Ham wallet? Genius! I've never heard that one before. I must be slipping in my old age.

Cherish the drinking, dude. I had to watch Beerfest sober. My internal organs are such quitters.

phishez_rule said...

Hmm. Drunk men get boners. Very interesting.

honkeie2 said...

morbid: it always sucks when our organs cannt keep up with us.

phishez: When I get drunk I am nothing but a walking boner hah.

Jenny! said...

Beerfest was a decent movie! Drunk boners are the best! That sucks that you can;t puruse the porn while the children watch TV...terribley depressing!

honkeie2 said...

jenny: I perfer sober boners. Drunk sex just gones on forever and when the momment of truth comes...BamB nothing, I know it happened but i did not feel anything. drunken orgazims arent for me lol.

Betty Boob Hug said...

I"ve heard that as well - that when the guy is drunk he can go on for ages but the orgasm bit isn't anything.

Ham wallet? Nice! very classy :)

I read about a guy that called his wife's labia her 'meat curtains'.

what IS IT with processed meats and genitals?

Jenny! said...

Well your not a female!

honkeie2 said...

betty: men like to name things with manly undertones. And there is nothing more manly than MEAT! And yes I have heard of meat curtains before, I have also heard it refured to as rare roast beef.

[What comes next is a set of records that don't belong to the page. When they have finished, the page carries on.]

Lemma mb_recv_round_wp o n msgs rs ss mb timeout i :
  mb_inv o n msgs rs ss i -> mailboxes i !! o = Some mb ->
  (msgs = [] -> timeout <> 0 /\ exists c ch, runs i c ch) ->
  wp (mb_recv_round timer_thread o (rt_current_thread (i_sched i)) timeout) i
    (recv_post o n msgs rs ss mb timeout i).
Proof.
  intros Hi Hmb Hempty. pose proof Hi as [H1 H2 (mb0 & H3 & Hok & Hsz & Hfl) H4 H5 H6 H7]. simplify_eq.
  unfold mb_recv_round. wp_step. eapply wp_get_mb; [done|].
  pose proof (mo_entry _ _ Hok) as Ee. destruct msgs as [|v msgs].
  - rewrite Ee. simpl. destruct (Hempty eq_refl) as (Ht & c & ch & Hr). pose proof Hr as (Hcur & Hc & Est). rewrite Hcur.
    wp_step. eapply wp_deref; [done|]. wp_step. eapply wp_reset_error; [done|].
    rewrite (proj2 (Z.eqb_neq timeout 0) Ht). wp_step. apply wp_tick. wp_step.
    eapply wp_wait_cleared; [exact H1|exact I|exact H4|exact Hr|done|]. intros pre post k' Hp Hwt. wp_steps.
    exists c, ch, pre, post. split; [done|]. split; [done|]. split; [exact Hp|].
    split; simpl; [apply Hwt|apply Hwt|by exists mb|apply Hwt|by rewrite (w_lists _ _ _ _ _ _ _ Hwt (LSender o) I)| |].
    + eapply (calm_waits (LSusp o)); [exact H1|done|exact H4|apply Hp|exact Hc|exact Est|exact Hwt|done].
    + eapply (calm_waits_other (LSusp o) (LSender o)); [exact H1|done|exact H5|exact Hc|exact Est|exact Hwt|done].
  - destruct (mb_ok_pop mb v msgs Hok) as (Er & Ep & Hok'). simpl in Ee.
    assert ((mb_entry mb =? 0) = false) as -> by lia. wp_step. eapply wp_deref; [exact Er|].
    unfold put_mb. wp_step. wp_step. cbn [mb_entry set_out_offset]. rewrite Ep. wp_step.
    eapply resume_one_wp; [exact H1|exact H2|exact I|exact H5|].
    intros k' Hwf. wp_steps. split; [done|]. split; [|by eapply (first_woken_of (LSender o))].
    pose proof (mb_update o _ _ _ rs ss i mb _ (LSender o) ss k' Hi Hmb Hok' eq_refl eq_refl (or_intror (conj eq_refl eq_refl)) Hwf) as Hu.
    by rewrite decide_False, decide_True in Hu by done.
Qed.

Lemma mb_recv_wp o n msgs rs ss mb timeout i :
  mb_inv o n msgs rs ss i -> mailboxes i !! o = Some mb ->
  (msgs = [] -> timeout <> 0 -> exists c ch, runs i c ch) ->
  wp (rt_mb_recv timer_thread o timeout) i (fun out i' =>
    if bool_decide (msgs = []) && (timeout =? 0) then out = Returned (- RT_ETIMEOUT, None) /\ i' = i
    else recv_post o n msgs rs ss mb timeout i out i').
Proof.
  intros Hi Hmb Hr. unfold rt_mb_recv. wp_step. apply wp_thread_self. wp_step. eapply wp_get_mb; [done|].
  destruct (mb_box _ _ _ _ _ _ Hi) as (mb0 & H3 & Hok & _). simplify_eq.
  assert ((mb_entry mb =? 0) = bool_decide (msgs = [])) as Ef.
  { rewrite (mo_entry _ _ Hok). by destruct msgs. }
  rewrite Ef. destruct (bool_decide (msgs = []) && (timeout =? 0)) eqn:E; [by wp_steps|].
  apply mb_recv_round_wp; [done|done|]. intros ->. simpl in E. split; [lia|]. apply Hr; [done|lia].
Qed.
End Specs.

(** ** A mailbox as a bounded queue *)

Inductive mb_op := MSend (v : Z) | MUrgent (v : Z) | MRecv.
Inductive mb_out := OSent | OFull | OGot (v : Z) | OEmpty | OOther.

(** The non-blocking calls and their results. *)
Definition mb_exec (timer_thread o : oid) (op : mb_op) : M ipc mb_out :=
  match op with
  | MSend v =>
      r ← rt_mb_send timer_thread o v;
      mret (match r with Returned r => if r =? RT_EOK then OSent else if r =? - RT_EFULL then OFull else OOther
            | _ => OOther end)
  | MUrgent v =>
      r ← rt_mb_urgent o v;
      mret (if r =? RT_EOK then OSent else if r =? - RT_EFULL then OFull else OOther)
  | MRecv =>
      r ← rt_mb_recv timer_thread o 0;
      mret (match r with Returned (_, Some v) => OGot v | Returned (_, None) => OEmpty | _ => OOther end)
  end.

Fixpoint mb_run (timer_thread o : oid) (ops : list mb_op) : M ipc (list mb_out) :=
  match ops with
  | [] => mret []
  | op :: ops => out ← mb_exec timer_thread o op; outs ← mb_run timer_thread o ops; mret (out :: outs)
  end.

(** A double-ended queue of at most [n] messages. *)
Definition deque_step (n : Z) (q : list Z) (op : mb_op) : mb_out * list Z :=
  match op with
  | MSend v => if Z.of_nat (length q) =? n then (OFull, q) else (OSent, q ++ [v])
  | MUrgent v => if Z.of_nat (length q) =? n then (OFull, q) else (OSent, v :: q)
  | MRecv => match q with [] => (OEmpty, []) | v :: q => (OGot v, q) end
  end.

Fixpoint deque_run (n : Z) (q : list Z) (ops : list mb_op) : list mb_out * list Z :=
  match ops with
  | [] => ([], q)
  | op :: ops =>
      let '(out, q) := deque_step n q op in
      let '(outs, q) := deque_run n q ops in (out :: outs, q)
  end.

Lemma mb_exec_wp timer_thread o n msgs rs ss op i :
  mb_inv o n msgs rs ss i ->
  wp (mb_exec timer_thread o op) i (fun out i' =>
    exists msgs' rs' ss', deque_step n msgs op = (out, msgs') /\ mb_inv o n msgs' rs' ss' i').
Proof.
  intros Hi. destruct (mb_box _ _ _ _ _ _ Hi) as (mb & Hmb & Hok & Hsz & _).
  destruct op as [v|v|]; simpl.
  - wp_step. unfold rt_mb_send. eapply wp_mono; [eapply mb_send_wp; [done|done|lia]|]. simpl. rewrite andb_true_r.
    unfold send_post, mb_full. rewrite Hsz. intros out i' H. destruct (Z.of_nat (length msgs) =? n).
    + destruct H as [-> ->]. wp_steps. by exists msgs, rs, ss.
    + destruct H as (-> & H & _). wp_steps. by exists (msgs ++ [v]), (tail rs), ss.
  - wp_step. eapply wp_mono; [by eapply mb_urgent_wp|]. unfold mb_full. rewrite Hsz. intros r i' H.
    destruct (Z.of_nat (length msgs) =? n).
    + destruct H as [-> ->]. wp_steps. by exists msgs, rs, ss.
    + destruct H as (-> & H & _). wp_steps. by exists (v :: msgs), (tail rs), ss.
  - wp_step. eapply wp_mono; [eapply mb_recv_wp; [done|done|done]|]. simpl. rewrite andb_true_r.
    intros out i' H. destruct msgs as [|v msgs]; simpl in H.
    + destruct H as [-> ->]. wp_steps. by exists [], rs, ss.
    + destruct H as (-> & H & _). wp_steps. by exists msgs, rs, (tail ss).
Qed.

Definition demo_mb : rt_mailbox := mk_mb RT_IPC_FLAG_FIFO [0; 0] 2 0 0 0.

Lemma demo_mb_inv : mb_inv 12 2 [] [] [] demo_ipc.
Proof.
  split.
  - apply demo_ipc_kinv.
  - exists 1%positive. reflexivity.
  - exists demo_mb. split; [vm_compute; reflexivity|]. split; [|split; [done|by left]].
    split; try done. intros j Hj. simpl in Hj. lia.
  - vm_compute. reflexivity.
  - vm_compute. reflexivity.
  - intros t Ht. by apply elem_of_nil in Ht.
  - intros t Ht. by apply elem_of_nil in Ht.
Qed.

(** ** Theorems *)

(** C11. A mailbox is a bounded queue: any sequence of non-blocking
    [rt_mb_send], [rt_mb_urgent] and [rt_mb_recv] calls, with any threads
    waiting at either end, gives exactly the results of a double-ended queue of
    the mailbox's size (send appends, urgent puts in front, receive takes the
    front; full and empty are reported and change nothing), without fault and
    with every index in the pool, and keeps the kernel invariant. *)
Theorem mb_refines_deque timer_thread o n msgs rs ss ops i :
  mb_inv o n msgs rs ss i ->
  wp (mb_run timer_thread o ops) i (fun outs i' =>
    exists msgs' rs' ss', deque_run n msgs ops = (outs, msgs') /\ mb_inv o n msgs' rs' ss' i').
Proof.
  revert msgs rs ss i. induction ops as [|op ops IH]; intros msgs rs ss i Hi; simpl.
  - wp_steps. by exists msgs, rs, ss.
  - wp_step. eapply wp_mono; [by eapply mb_exec_wp|]. intros out i1 (msgs1 & rs1 & ss1 & E1 & Hi1).
    wp_step. eapply wp_mono; [by eapply IH|]. intros outs i2 (msgs2 & rs2 & ss2 & E2 & Hi2).
    wp_steps. exists msgs2, rs2, ss2. rewrite E1, E2. done.
Qed.

Lemma mb_refines_deque_witness :
  exists i' rs' ss', mb_run 99 12 [MSend 7; MUrgent 8; MSend 9; MRecv; MRecv; MRecv] demo_ipc =
    Some ([OSent; OSent; OFull; OGot 8; OGot 7; OEmpty], i') /\ mb_inv 12 2 [] rs' ss' i'.
Proof.
  destruct (proj1 (wp_Some _ _ _)
    (mb_refines_deque 99 12 2 [] [] [] [MSend 7; MUrgent 8; MSend 9; MRecv; MRecv; MRecv] demo_ipc demo_mb_inv))
    as (outs & i' & E & msgs' & rs' & ss' & Ed & H).
  simpl in Ed. injection Ed as <- <-. exists i', rs', ss'. split; [exact E|exact H].
Defined.

(** [rt_mb_send_wait] with any timeout: on a full mailbox it returns
    [-RT_EFULL] at once when it must not wait, and otherwise suspends the
    running thread at its place among the waiting senders, keeping the messages;
    else it appends the message and wakes the receiver that is first in the
    queue, whose wait ends without an error. *)
Theorem mb_send_spec timer_thread o n msgs rs ss mb value timeout i :
  mb_inv o n msgs rs ss i -> mailboxes i !! o = Some mb ->
  (Z.of_nat (length msgs) = n -> timeout <> 0 -> exists c ch, runs i c ch) ->
  wp (rt_mb_send_wait timer_thread o value timeout) i (fun out i' =>
    if Z.of_nat (length msgs) =? n then
      if timeout =? 0 then out = Returned (- RT_EFULL) /\ i' = i
      else exists c ch pre post, out = Waiting (mk_mb_wait c timeout (rt_tick (i_kernel i))) /\ runs i c ch /\
        queue_place (mb_flag mb) (current_priority ch) (threads (i_sched i)) ss pre post /\
        mb_inv o n msgs rs (pre ++ c :: post) i'
    else out = Returned RT_EOK /\ mb_inv o n (msgs ++ [value]) (tail rs) ss i' /\
      forall w, head rs = Some w ->
        exists wh, threads (i_sched i') !! w = Some wh /\ runnable wh /\ error wh = RT_EOK).
Proof.
  intros Hi Hmb Hr. destruct (mb_box _ _ _ _ _ _ Hi) as (mb0 & Hmb0 & _ & Hsz & _). simplify_eq.
  eapply wp_mono; [apply (mb_send_wp timer_thread o _ msgs rs ss mb value timeout i Hi Hmb)|].
  - intros Hf. apply Hr. unfold mb_full in Hf. lia.
  - unfold send_post, mb_full. intros out i' H. destruct (Z.of_nat (length msgs) =? mb_size mb); simpl in H; [|done].
    by destruct (timeout =? 0).
Qed.

Lemma mb_send_spec_witness :
  exists i', rt_mb_send_wait 99 12 5 10 demo_ipc = Some (Returned RT_EOK, i') /\ mb_inv 12 2 [5] [] [] i'.
Proof.
  destruct (proj1 (wp_Some _ _ _) (mb_send_spec 99 12 2 [] [] [] demo_mb 5 10 demo_ipc demo_mb_inv
    ltac:(vm_compute; reflexivity) ltac:(simpl; lia))) as (out & i' & E & -> & H & _).
  exists i'. split; [exact E|exact H].
Defined.

(** [rt_mb_recv] with any timeout: on an empty mailbox it returns
    [-RT_ETIMEOUT] at once when it must not wait, and otherwise suspends the
    running thread at its place among the waiting receivers; else it returns
    the oldest message and wakes the sender that is first in the queue. *)
Theorem mb_recv_spec timer_thread o n msgs rs ss mb timeout i :
  mb_inv o n msgs rs ss i -> mailboxes i !! o = Some mb ->
  (msgs = [] -> timeout <> 0 -> exists c ch, runs i c ch) ->
  wp (rt_mb_recv timer_thread o timeout) i (fun out i' =>
    match msgs with
    | [] =>
        if timeout =? 0 then out = Returned (- RT_ETIMEOUT, None) /\ i' = i
        else exists c ch pre post, out = Waiting (mk_mb_wait c timeout (rt_tick (i_kernel i))) /\ runs i c ch /\
          queue_place (mb_flag mb) (current_priority ch) (threads (i_sched i)) rs pre post /\
          mb_inv o n [] (pre ++ c :: post) ss i'
    | v :: msgs => out = Returned (RT_EOK, Some v) /\ mb_inv o n msgs rs (tail ss) i' /\
        forall w, head ss = Some w ->
          exists wh, threads (i_sched i') !! w = Some wh /\ runnable wh /\ error wh = RT_EOK
    end).
Proof.
  intros Hi Hmb Hr. eapply wp_mono; [by apply (mb_recv_wp timer_thread o n msgs rs ss mb timeout i Hi Hmb)|].
  unfold recv_post. intros out i' H. destruct msgs; simpl in H; [|done]. by destruct (timeout =? 0).
Qed.

(** The running thread waits for a message. *)
Lemma mb_recv_spec_witness :
  exists i' w, rt_mb_recv 99 12 10 demo_ipc = Some (Waiting w, i') /\ mw_thread w = 1%positive.
Proof.
  destruct (proj1 (wp_Some _ _ _) (mb_recv_spec 99 12 2 [] [] [] demo_mb 10 demo_ipc demo_mb_inv
    ltac:(vm_compute; reflexivity) ltac:(intros _ _; exists 1%positive, (demo_thread RT_THREAD_RUNNING 10); exact demo_runs)))
    as (out & i' & E & c & ch & pre & post & -> & Hr & _).
  exists i', (mk_mb_wait c 10 (rt_tick (i_kernel demo_ipc))). split; [exact E|].
  destruct Hr as (Hcur & _). simpl in *. congruence.
Defined.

jenny: No I am not but I can do a great Silence of the Lambs man-gina haha

Samantha said...

I have to disagree with drunk men getting boners. Mostly they tell me they luff me, burp, fall over and fall asleep :D

Carie said...

someday I will have to get drunk just to know what its like lol...and Ken is like you, everything makes hima a happy man lol

honkeie2 said...

samantha: alcohol does usually put me to sleep but once the beast from below awakes its all over!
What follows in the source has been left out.